* _What you should do_
When you reach the line with "assert (Hck : checkpoints" in the data below, begin printing lines exactly, and stop once the line with "assert (Ha : has" has been printed.
---+---
(* ===== verification/SyncReplayDemo.v ===== *)
(** * Concrete replays and sync runs

    Witnesses for the replay theorems over a ledger that the engine wrote, and for
    the runner's theorem on the filesystem destination, with and without faults;
    runs that show what a replay does not take into account and what sync does not
    deliver. *)

From S2P Require Import Prelude Str Json Core Storage Chain EngineDemo Sync SyncFs Replay Hlc Policy Command Effects EffectsDemo Ffi.
#[local] Open Scope string_scope.
#[local] Open Scope list_scope.
#[local] Open Scope Z_scope.

(** ** Replays *)

#[local] Existing Instance demo_env.
#[local] Existing Instance the_serde.
#[local] Existing Instance demo_sha256.
#[local] Existing Instance the_regex.

(** Two commands, and a checkpoint at the first event of the session. *)
Definition replays : RWorld := mkRWorld two_commands ∅ ∅.
Definition with_checkpoint : RWorld := (checkpoint "ws" "evt_1" replays).2.
Definition ck_row : CheckpointRow :=
  mkCheckpointRow "chk_7" "ws" "evt_1" (Some "s") "snap:state:evt_1" "snap:routes:evt_1"
    "snap:perms:evt_1" "snap:mem:evt_1" (ticks 11).

Lemma replay_run_completes_witness :
  (checkpoint "ws" "evt_1" replays).1 = Ok "chk_7" /\
  exists d w', run "alice" "chk_7" Recorded with_checkpoint = (Ok d, w') /\
    rd_entries d = recorded_diff (session_events "s" (ledger (rworld with_checkpoint))).
Proof.
  split; [vm_compute; reflexivity|].
  assert (Hck : checkpoints with_checkpoint !! "chk_7" = Some ck_row) by (vm_compute; reflexivity).
  assert (Hws : has (workspaces (ledger (rworld with_checkpoint))) (ck_workspace_id ck_row) = true)
    by (vm_compute; reflexivity).
  assert (Ha : has (actors (ledger (rworld with_checkpoint))) "alice" = true) by (vm_compute; reflexivity).
  assert (Hf : runs with_checkpoint !! ("rr" +:+ "_" +:+ ulid (seq (rworld with_checkpoint))) = None)
    by (vm_compute; reflexivity).
  destruct (replay_run_completes "alice" "chk_7" Recorded with_checkpoint ck_row Hck Hws Ha Hf)
    as (d & w' & Hrun & Hd & _).
  exists d, w'. split; [exact Hrun|exact Hd].
Defined.

(** A replay walks the whole session: events after the checkpoint are replayed too. *)
Example replay_ignores_checkpoint_event :
  (run "alice" "chk_7" Recorded with_checkpoint).1 =
  Ok (mkReplayDiff "rr_8" [mkDiffEntry "session_created" "identical" None;
                           mkDiffEntry "tool_call_requested" "identical" None]).
Proof. vm_compute. reflexivity. Qed.

(** A memory replay never reports a change: it excludes nothing. *)
Example memory_replay_is_recorded (evs : list AgentEvent) : mode_diff MMemory evs = mode_diff Recorded evs.
Proof. apply memory_diff_none. Qed.

Definition late_note (event_type : string) : AgentEvent :=
  mkAgentEvent "evt" "ws" "alice" None None event_type Observation SLow None None None "h" event_type
    "" None None None None None None None.
(** Streams with the same payload hashes align as identical whatever their events are. *)
Example align_ignores_event_type :
  let e := late_note "a" in
  let e' := late_note "b" in
  ev_event_type e <> ev_event_type e' /\ forallb identical (align_streams [e] [e']) = true.
Proof. vm_compute. split; [discriminate|reflexivity]. Qed.

(** ** Sync runs *)


(** The fourth call of the process fails. *)
#[local] Instance fourth_fails : FsFaults :=
  Build_FsFaults (fun n => if (n =? 4)%nat then Some "disk full" else None)
    (fun _ b => Some "torn").
#[local] Instance id_json : EventJson := fun e => Ok (ev_id e +:+ ":" +:+ ev_payload_hash e).

Definition no_files : FsDest := mkFsDest ∅ 0.
Definition store : Ledger := ledger two_commands.

Lemma keyed_check l :
  bool_decide (map_Forall (fun k r => ev_id (er_event r) = k) (events l)) = true -> keyed l.
Proof. intros Hb%bool_decide_eq_true k r Hr. by apply (Hb k r). Qed.

Lemma store_keyed : keyed store.
Proof. apply keyed_check. vm_compute. reflexivity. Qed.

Lemma store_storable : Forall fs_storable (feed "ws" store).
Proof.
  assert (Hb : forallb (fun e => all_chars safe_char (ev_id e) && negb (String.eqb (ev_id e) ""))
    (feed "ws" store) = true) by (vm_compute; reflexivity).
  rewrite forallb_forall in Hb. apply Forall_forall. intros e He%list_elem_of_In.
  apply Hb, andb_true_iff in He as [Hs Hn]. split; [done|]. intros Heq. by rewrite Heq in Hn.
Qed.

Lemma no_files_synced : synced "ws" store no_files.
Proof. intros e He. left. exact He. Qed.

(** The first run fails in the middle, the second resumes; no event is lost. *)
Definition first_run := run_once 3 "ws" store 1 no_files.
Definition after_first : FsDest := match first_run with Some (_, d) => d | None => no_files end.


Example second_run_resumes :
  (fst <$> run_once 3 "ws" store 1 after_first) = Some (Ok (mkSyncStats 2 2 (Some "evt_6"))) /\
  map fst (map_to_list (files after_first)) <> [].
Proof. vm_compute. split; [reflexivity|discriminate]. Qed.

(** ** What sync does not deliver *)

(** [store] with one more event, ingested later but stamped before the others. *)
Definition late_event : AgentEvent :=
  mkAgentEvent "evt_late" "ws" "alice" (Some "s") None "note" Observation SLow None (Some "{}") None
    "h" "h" "" None None None None None None None.
Definition store_with_late : Ledger :=
  set_events (<["evt_late" := mkEventRow late_event "phone" (0, 0)%Z]> (events store)) store.
Definition synced_dest : FsDest :=
  match run_once 3 "ws" store 10 (mkFsDest ∅ 10) with Some (_, d) => d | None => no_files end.

(** An event that arrives with a stamp before the cursor is never delivered: the
    next run reports that nothing is left. *)
Example late_event_skipped :
  (fst <$> run_once 4 "ws" store_with_late 10 synced_dest) = Some (Ok (mkSyncStats 0 0 (Some "evt_6"))) /\
  map ev_id (feed "ws" store_with_late) = ["evt_late"; "evt_1"; "evt_6"] /\
  files synced_dest !! key_for "ws" late_event = None.
Proof. vm_compute. auto. Qed.

(** A batch size of zero reports success without pushing anything. *)
Example zero_batch_pushes_nothing :
  (fst <$> run_once 4 "ws" store 0 no_files) = Some (Ok (mkSyncStats 0 0 None)).
Proof. vm_compute. auto. Qed.

(** Two workspaces can share a directory and a cursor. *)
Example workspaces_share_cursor : cursor_key "team/a" = cursor_key "team_a".
Proof. reflexivity. Qed.

(** ** The embedded handle *)

#[local] Existing Instance key_order.

#[local] Instance demo_paths : Paths := {|
  extension := fun s => if ends_with ".sqlite" s then Some "sqlite" else None;
  path_join := fun a b => a +:+ "/" +:+ b; create_dir_all := fun _ => None; open_store := fun _ => Ok (mkWorld empty_ledger 0 0) |}.
Definition opened : result FfiError (ActantHandle * World) := open_handle "/app" "ws" "alice".
Definition fresh_handle : World := match opened with Ok (_, w) => w | Err _ => two_commands end.
Definition phone : ActantHandle := mkHandle "ws" "alice".
(** A row of a peer, with the id its payload, stamp and actor give it. *)
Definition peer_row (payload : string) (ms : Z) (session : option string) : FfiEventRow :=
  mkFfiRow (content_derived payload (mkHlc ms 0) "alice") session "note" payload "hash" "t" "mac" ms 0.
Definition rows_ab : list FfiEventRow := [peer_row "a" 5 None; peer_row "b" 7 None].
Definition after_ingest : World := (ingest phone rows_ab two_commands).2.

Lemma two_commands_keyed : keyed (ledger two_commands).
Proof. apply keyed_check. vm_compute. reflexivity. Qed.


(** The host has pulled to the stamp of its last event; the command it then
    dispatches is in the ledger, and in no page. *)
Definition message_json : string := to_string (jobj [("session_id", JString "s"); ("role", JString "user"); ("body", JString "hi")]).
Lemma dispatch_unseen_witness :
  (events_since phone (Some 7) (Some 0) 100
     (ffi_dispatch (fun _ => "bad") (mkPolicyDoc "none" [] [] None) phone "append_message" message_json None after_ingest).2).1 =
  (events_since phone (Some 7) (Some 0) 100 after_ingest).1.
Proof.
  apply dispatch_unseen; [|split; vm_compute; congruence|vm_compute; congruence].
  apply keyed_check. vm_compute. reflexivity.
Defined.
(** From the first page on, the host's own events all have the stamp zero, and a
    page of one row is the last that comes. *)
Example own_events_stop_at_a_page :
  List.length (workspace_events "ws" (ledger two_commands)) = 2%nat /\
  List.length <$> pull_rows 9 phone (None, None) 1 two_commands = Some 1%nat.
Proof. vm_compute. split; reflexivity. Qed.

(** Two events of one stamp: the second is lost when a page ends between them. *)
Example page_splits_a_stamp :
  let w := (ingest phone [peer_row "a" 5 None; peer_row "b" 5 None] fresh_handle).2 in
  List.length (workspace_events "ws" (ledger w)) = 2%nat /\
  List.length <$> pull_rows 9 phone (None, None) 1 w = Some 1%nat /\
  List.length <$> pull_rows 9 phone (None, None) 2 w = Some 2%nat.
Proof. vm_compute. repeat split. Qed.

(** An event of a session that the peer has not: the call fails, with the rows
    before it already in. *)
Example unknown_session_fails :
  let r := ingest phone [peer_row "a" 5 None; peer_row "b" 7 (Some "elsewhere")] fresh_handle in
  r.1 = Err (FStorage "FOREIGN KEY constraint failed") /\
  List.map fr_payload_json (List.map ffi_row (workspace_events "ws" (ledger r.2))) = ["a"].
Proof. vm_compute. split; reflexivity. Qed.

(** What the engine wrote is refused by a peer: its id is not derived from its content. *)
Example own_events_refused :
  match events_since phone None None 10 two_commands with
  | (Ok page, _) => fp_accepted <$> (match ingest phone page fresh_handle with (Ok r, _) => Some r | _ => None end) = Some 0
  | _ => False
  end.
Proof. vm_compute. reflexivity. Qed.

Example open_binds :
  match opened with Ok (h, w) => h = phone /\ has (workspaces (ledger w)) "ws" = true /\ has (actors (ledger w)) "alice" = true
                  | Err _ => False end.
Proof. vm_compute. repeat split. Qed.
(** An actor of another workspace is taken as it is. *)
Example actor_of_another_workspace :
  match (bind_workspace "other";; bind_actor "other" "alice") two_commands with
  | (Ok _, w) => act_workspace_id <$> actors (ledger w) !! "alice" = Some "ws"
  | (Err _, _) => False
  end.
Proof. vm_compute. reflexivity. Qed.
---+---
* _Solved exercise_
  assert (Hck : checkpoints with_checkpoint !! "chk_7" = Some ck_row) by (vm_compute; reflexivity).
  assert (Hws : has (workspaces (ledger (rworld with_checkpoint))) (ck_workspace_id ck_row) = true)
    by (vm_compute; reflexivity).
  assert (Ha : has (actors (ledger (rworld with_checkpoint))) "alice" = true) by (vm_compute; reflexivity).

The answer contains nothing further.